▶ WHAT TO WORK ON
Output must match the data below exactly from its first line through the line that contains "(forall a' m' b', a ++ m ++ sp", with no other line.

--- DATA PROVIDED Enclosed Below ---

(** One turn with a value. *)
Lemma masked_turn token pos a m sp v vs r :
  maskable token -> lowered m = token -> (pos <= length a)%nat ->
  Forall (fun c => isspace c = true) sp -> ends_value v = false -> ends_or r = true ->
  (forall a' m' b', a ++ m ++ sp ++ (v :: vs) ++ r = a' ++ m' ++ b' -> lowered m' = token ->
     (pos <= length a' -> length a <= length a')%nat) ->
  masked_upto pos token (a ++ m ++ sp ++ (v :: vs) ++ r) ->
  masked_upto (length (a ++ m ++ sp) + 3) token ((a ++ m ++ sp) ++ stars ++ r).
Proof.
  intros Ht Hm Hpos Hsp Hv Hr Hmin Hold a' m' b' Heq Hm' Hlen.
  pose proof (lowered_length _ _ Hm) as Lm. pose proof (lowered_length _ _ Hm') as Lm'.
  assert (a ++ m ++ sp ++ (v :: vs) ++ r = (a ++ m ++ sp) ++ (v :: vs) ++ r) as Hp by (by rewrite <- !app_assoc).
  rewrite !length_app in Hlen. rewrite Hp in *. destruct (decide (length a' < pos)%nat) as [H1|H1].
  { apply (masked_replace pos token (a ++ m ++ sp) v vs r) with a' m'; try done;
      [apply (token_some _ Ht)|apply (token_plain _ Ht)|by eapply last_before_value|rewrite length_app; lia]. }
  destruct (decide (length a' < length a)%nat) as [H2|H2].
  { exfalso. destruct (common_prefix (a ++ m ++ sp) (stars ++ r) (a' ++ m') b') as [c Hc].
    - by rewrite Heq, app_assoc.
    - rewrite !length_app. lia.
    - specialize (Hmin a' m' (c ++ (v :: vs) ++ r)). rewrite Hc, <- !app_assoc in Hmin. specialize (Hmin eq_refl Hm'). lia. }
  destruct (decide (length a' = length a)) as [H3|H3].
  { assert (b' = sp ++ stars ++ r) as ->.
    { rewrite <- !app_assoc in Heq. apply app_inj_1 in Heq as [_ Heq]; [|lia].
      by apply app_inj_1 in Heq as [_ ->]; [|lia]. }
    unfold masked_tail. cbv zeta. rewrite skip_spaces_app.
    - change (skip_spaces (stars ++ r)) with (stars ++ r). change (drop 3 (stars ++ r)) with r.
      rewrite Hr. apply orb_true_iff. by right.
    - apply forallb_forall. intros c Hc%list_elem_of_In. rewrite Forall_forall in Hsp. by apply Hsp. }
  exfalso. destruct (decide (length a' < length a + length token)%nat) as [H4|H4].
  - apply (no_overlap token a m (sp ++ stars ++ r) a' m' b'); try done; [|lia]. rewrite <- Heq. by rewrite <- !app_assoc.
  - rewrite (app_assoc a m sp) in Heq. pose proof (no_token_in_gap _ _ _ _ _ _ _ Ht Hsp Hm' Heq) as H.
    rewrite length_app in H. lia.
Qed.

(** A turn without one. *)
Lemma masked_no_value token pos a m b :
  maskable token -> lowered m = token -> masked_tail b = true ->
  (forall a' m' b', a ++ m ++ b = a' ++ m' ++ b' -> lowered m' = token -> (pos <= length a' -> length a <= length a')%nat) ->
  masked_upto pos token (a ++ m ++ b) -> masked_upto (length a + length token) token (a ++ m ++ b).
Proof.
  intros Ht Hm Hb Hmin Hold a' m' b' Heq Hm' Hlen. destruct (decide (length a' < pos)%nat) as [H|H]; [by eapply Hold|].
  pose proof (Hmin a' m' b' Heq Hm' ltac:(lia)). destruct (decide (length a' = length a)) as [H3|H3].
  - apply app_inj_1 in Heq as [_ Heq]; [|lia]. apply app_inj_1 in Heq as [_ <-]; [done|].
    by rewrite (lowered_length _ _ Hm), (lowered_length _ _ Hm').
  - exfalso. apply (no_overlap token a m b a' m' b'); try done. lia.
Qed.
(* ===== verification/ServerConfig.v ===== *)
(** The configuration of a server, [server/app/config.hpp] and [config.cpp]: defaults, the
    command line and the environment.

    [getenv] is a parameter, [argv1] the first argument.  [None] is an exception of
    [std::stoi] that leaves [load]. *)

From S2P Require Import Prelude Text ChatText GatewayConfig HttpServer.

Record ServerConfig := mkServerConfig {
  port : Z;
  log_buffer_capacity : Z;
  job_queue_max : Z;
  db_job_queue_max : Z;
  advertise_host : string;
  advertise_port : Z;
  registry_heartbeat_interval : Z;
  registry_prefix : string;
  registry_ttl : Z;
  server_instance_id : string;
  server_role : string;
  server_game_mode : string;
  server_region : string;
  server_shard : string;
  server_tags : list string;
  db_uri : string;
  db_pool_min : Z;
  db_pool_max : Z;
  db_conn_timeout_ms : Z;
  db_query_timeout_ms : Z;
  db_prepare_statements : bool;
  db_worker_threads : Z;
  redis_uri : string;
  redis_pool_max : Z;
  redis_use_streams : bool;
  presence_clean_on_start : bool;
  redis_channel_prefix : string;
  use_redis_pubsub : bool;
  gateway_id : string;
  shutdown_drain_timeout_ms : Z;
  shutdown_drain_poll_ms : Z;
  admin_command_signing_secret : string;
  admin_command_ttl_ms : Z;
  admin_command_future_skew_ms : Z;
  lua_enabled : bool;
  lua_scripts_dir : string;
  lua_fallback_scripts_dir : string;
  lua_lock_path : string;
  lua_reload_interval_ms : Z;
  lua_instruction_limit : Z;
  lua_memory_limit_bytes : Z;
  lua_auto_disable_threshold : Z;
  metrics_port : Z;
}.

(** [std::stoi]: an exception without digits or outside [int]. *)
Definition stoi (s : string) : option Z :=
  match scan_number s with
  | None => None
  | Some (v, neg, _) =>
      let n := if neg : bool then - v else v in
      if (- 2 ^ 31 <=? n) && (n <? 2 ^ 31) then Some n else None
  end.

(** The value of [strtoull] and [strtoul], which is 0 when nothing is converted. *)
Definition strtoull_value (s : string) : Z := default 0 (strtoull s).

(** The conversion from [unsigned long] to [long long]. *)
Definition as_long_long (z : Z) : Z := if z <? 2 ^ 63 then z else z - 2 ^ 64.

Definition split_csv (input : string) : list string :=
  List.filter (fun t => negb (bool_decide (t = EmptyString)))
    (map (fun t => trim_ascii (str t)) (split_sep 44 (chars_of input))).

Definition ends_with_slash (s : string) : bool :=
  match str_rev s EmptyString with String c _ => byte_of_ascii c =? 47 | EmptyString => false end.

Section load.
  Context (getenv : string -> option string).

Definition env_string (key fallback : string) : string := default fallback (env_value getenv key).
Definition env_flag (key : string) (fallback : bool) : bool :=
  match env_value getenv key with Some val => negb (bool_decide (val = "0"%string)) | None => fallback end.
(** A number, converted to [w] bits. *)
Definition env_number (w : Z) (key : string) (fallback : Z) : Z :=
  match env_value getenv key with Some val => wrap w (strtoull_value val) | None => fallback end.
(** A number between 1 and a limit. *)
Definition env_positive (key : string) (fallback limit : Z) : Z :=
  match env_value getenv key with
  | Some val => let parsed := strtoull_value val in if (0 <? parsed) && (parsed <=? limit) then parsed else fallback
  | None => fallback
  end.
(** Seconds; a value that [std::stoul] does not read is ignored. *)
Definition env_seconds (key : string) (fallback : Z) : Z :=
  match env_value getenv key with
  | Some val =>
      match stoull val with
      | Some (parsed, _) => if 0 <? parsed then as_long_long parsed else fallback
      | None => fallback
      end
  | None => fallback
  end.

Definition no_limit : Z := 2 ^ 64 - 1.

(** [port], from the argument and then from the environment. *)
Definition load_port (argv1 : option string) : option Z :=
  from_argv ← match argv1 with Some a => u16 <$> stoi a | None => Some 5000 end;
  match env_value getenv "PORT" with Some val => u16 <$> stoi val | None => Some from_argv end.

Definition load (argv1 : option string) (steady_ms : Z) : option ServerConfig :=
  port ← load_port argv1;
  let prefix := env_string "SERVER_REGISTRY_PREFIX" "gateway/instances/" in
  Some (mkServerConfig
    port
    (env_positive "LOG_BUFFER_CAPACITY" 0 no_limit)
    (env_positive "CHAT_JOB_QUEUE_MAX" 8192 no_limit)
    (env_positive "CHAT_DB_JOB_QUEUE_MAX" 4096 no_limit)
    (env_string "SERVER_ADVERTISE_HOST" "127.0.0.1")
    (match env_value getenv "SERVER_ADVERTISE_PORT" with
     | Some val => match stoull val with Some (parsed, _) => u16 parsed | None => port end
     | None => port
     end)
    (env_seconds "SERVER_HEARTBEAT_INTERVAL" 5)
    (if bool_decide (prefix = EmptyString) || ends_with_slash prefix then prefix else prefix +:+ "/")
    (env_seconds "SERVER_REGISTRY_TTL" 30)
    (env_string "SERVER_INSTANCE_ID" ("server-" +:+ to_string steady_ms))
    (env_string "SERVER_ROLE" "server")
    (env_string "SERVER_GAME_MODE" "default")
    (env_string "SERVER_REGION" "global")
    (env_string "SERVER_SHARD" "default")
    (match env_value getenv "SERVER_TAGS" with Some val => split_csv val | None => [] end)
    (env_string "DB_URI" EmptyString)
    (env_number 64 "DB_POOL_MIN" 0)
    (env_number 64 "DB_POOL_MAX" 0)
    (env_number 32 "DB_CONN_TIMEOUT_MS" 0)
    (env_number 32 "DB_QUERY_TIMEOUT_MS" 0)
    (env_flag "DB_PREPARE_STATEMENTS" true)
    (env_number 64 "DB_WORKER_THREADS" 0)
    (env_string "REDIS_URI" EmptyString)
    (env_number 64 "REDIS_POOL_MAX" 0)
    (env_flag "REDIS_USE_STREAMS" true)
    (env_flag "PRESENCE_CLEAN_ON_START" false)
    (env_string "REDIS_CHANNEL_PREFIX" EmptyString)
    (env_flag "USE_REDIS_PUBSUB" true)
    (env_string "GATEWAY_ID" "gw-default")
    (env_positive "SERVER_DRAIN_TIMEOUT_MS" 15000 600000)
    (env_positive "SERVER_DRAIN_POLL_MS" 100 5000)
    (env_string "ADMIN_COMMAND_SIGNING_SECRET" EmptyString)
    (env_positive "ADMIN_COMMAND_TTL_MS" 60000 no_limit)
    (env_number 64 "ADMIN_COMMAND_FUTURE_SKEW_MS" 5000)
    (env_flag "LUA_ENABLED" false)
    (env_string "LUA_SCRIPTS_DIR" EmptyString)
    (env_string "LUA_FALLBACK_SCRIPTS_DIR" EmptyString)
    (env_string "LUA_LOCK_PATH" EmptyString)
    (env_positive "LUA_RELOAD_INTERVAL_MS" 1000 600000)
    (env_positive "LUA_INSTRUCTION_LIMIT" 100000 no_limit)
    (env_positive "LUA_MEMORY_LIMIT_BYTES" 1048576 no_limit)
    (env_positive "LUA_AUTO_DISABLE_THRESHOLD" 3 no_limit)
    (env_positive "METRICS_PORT" 0 65535)).
End load.

(** ** Theorems *)

Lemma env_positive_range getenv key fallback limit :
  0 <= fallback <= limit -> 0 <= env_positive getenv key fallback limit <= limit.
Proof. intros H. unfold env_positive. destruct (env_value getenv key); [|done]. zbool. Qed.

Lemma env_positive_pos getenv key fallback limit :
  0 < fallback <= limit -> 0 < env_positive getenv key fallback limit <= limit.
Proof. intros H. unfold env_positive. destruct (env_value getenv key); [|done]. zbool. Qed.

Lemma ends_with_slash_app s : ends_with_slash (s +:+ "/") = true.
Proof.
  unfold ends_with_slash.
  assert (forall s acc, str_rev (s +:+ "/") acc = str_rev "/" (str_rev s acc)) as H.
  { clear s. intros s. induction s as [|c s IH]; intros acc; [done|]. exact (IH (String c acc)). }
  by rewrite H.
Qed.

(** What every configuration that is loaded satisfies: ports are 16-bit, queues and limits
    are not zero, the times of the shutdown are bounded, and a prefix of the registry ends
    in a slash. *)
Theorem server_config_wf getenv argv1 steady_ms c :
  load getenv argv1 steady_ms = Some c ->
  fits 16 (port c) /\ fits 16 (advertise_port c) /\ fits 16 (metrics_port c)
  /\ 0 < job_queue_max c < 2 ^ 64 /\ 0 < db_job_queue_max c < 2 ^ 64
  /\ 0 < shutdown_drain_timeout_ms c <= 600000 /\ 0 < shutdown_drain_poll_ms c <= 5000
  /\ 0 < admin_command_ttl_ms c /\ 0 < lua_reload_interval_ms c <= 600000
  /\ 0 < lua_instruction_limit c /\ 0 < lua_memory_limit_bytes c /\ 0 < lua_auto_disable_threshold c
  /\ (registry_prefix c = EmptyString \/ ends_with_slash (registry_prefix c) = true)
  /\ Forall (fun t => t <> EmptyString) (server_tags c).
Proof.
  unfold load. destruct (load_port getenv argv1) as [p|] eqn:Hp; [|done]. cbn [mbind option_bind]. intros [= <-].
  assert (fits 16 p) as Hfit.
  { unfold load_port in Hp. destruct (match argv1 with Some a => u16 <$> stoi a | None => Some 5000 end) as [a|] eqn:Ha; [|done].
    cbn in Hp. destruct (env_value getenv "PORT") as [v|].
    - destruct (stoi v) as [n|]; [|done]. injection Hp as <-. zlia.
    - injection Hp as <-. destruct argv1 as [x|]; [|injection Ha as <-; by_decide].
      destruct (stoi x); [|done]. injection Ha as <-. zlia. }
  assert (2 ^ 64 - 1 = no_limit) as Hl by done. cbn.
  split_and!; try (apply env_positive_pos; vm_compute; split; [done|congruence]); try done.
  - destruct (env_value getenv "SERVER_ADVERTISE_PORT") as [v|]; [|done]. destruct (stoull v) as [[n r]|]; [|done]. zlia.
  - destruct (env_positive_range getenv "METRICS_PORT" 0 65535); [lia|]. zlia.
  - destruct (env_positive_pos getenv "CHAT_JOB_QUEUE_MAX" 8192 no_limit); [by_decide|]. lia.
  - destruct (env_positive_pos getenv "CHAT_DB_JOB_QUEUE_MAX" 4096 no_limit); [by_decide|]. lia.
  - case_bool_decide; cbn; [by left|]. right. destruct (ends_with_slash (env_string _ _ _)) eqn:Hs; [done|apply ends_with_slash_app].
  - destruct (env_value getenv "SERVER_TAGS") as [v|]; [|constructor]. apply Forall_forall. intros t Ht%list_elem_of_In.
    apply filter_In in Ht as [_ Ht]. case_bool_decide; done.
Qed.

Definition sample_env (key : string) : option string :=
  if bool_decide (key = "PORT"%string) then Some "6100"%string
  else if bool_decide (key = "SERVER_REGISTRY_PREFIX"%string) then Some "instances"%string else None.

Lemma server_config_wf_witness :
  exists c, load sample_env None 17 = Some c /\ port c = 6100 /\ registry_prefix c = "instances/"%string
    /\ fits 16 (advertise_port c).
Proof.
  destruct (load sample_env None 17) as [c|] eqn:Hc; [|vm_compute in Hc; discriminate Hc].
  exists c. split; [reflexivity|]. split; [vm_compute in Hc; by injection Hc as <-|].
  split; [vm_compute in Hc; by injection Hc as <-|].
  exact (proj1 (proj2 (server_config_wf sample_env None 17 c Hc))).
Defined.

(** A port above 65535 is cut to 16 bits, a port that is no number ends the process, and a
    negative interval is accepted. *)
Lemma config_numbers_not_checked :
  let with_env k v := load (fun key => if bool_decide (key = k) then Some v else None) None 17 in
  (port <$> with_env "PORT"%string "70000"%string) = Some 4464
  /\ with_env "PORT"%string "http"%string = None
  /\ (registry_heartbeat_interval <$> with_env "SERVER_HEARTBEAT_INTERVAL"%string "-1"%string) = Some (-1).
Proof. vm_compute. done. Qed.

--- End of Enclosed DATA PROVIDED ---

▶ SOLUTION TO THE EXERCISE
(** One turn with a value. *)
Lemma masked_turn token pos a m sp v vs r :
  maskable token -> lowered m = token -> (pos <= length a)%nat ->
  Forall (fun c => isspace c = true) sp -> ends_value v = false -> ends_or r = true ->
  (forall a' m' b', a ++ m ++ sp ++ (v :: vs) ++ r = a' ++ m' ++ b' -> lowered m' = token ->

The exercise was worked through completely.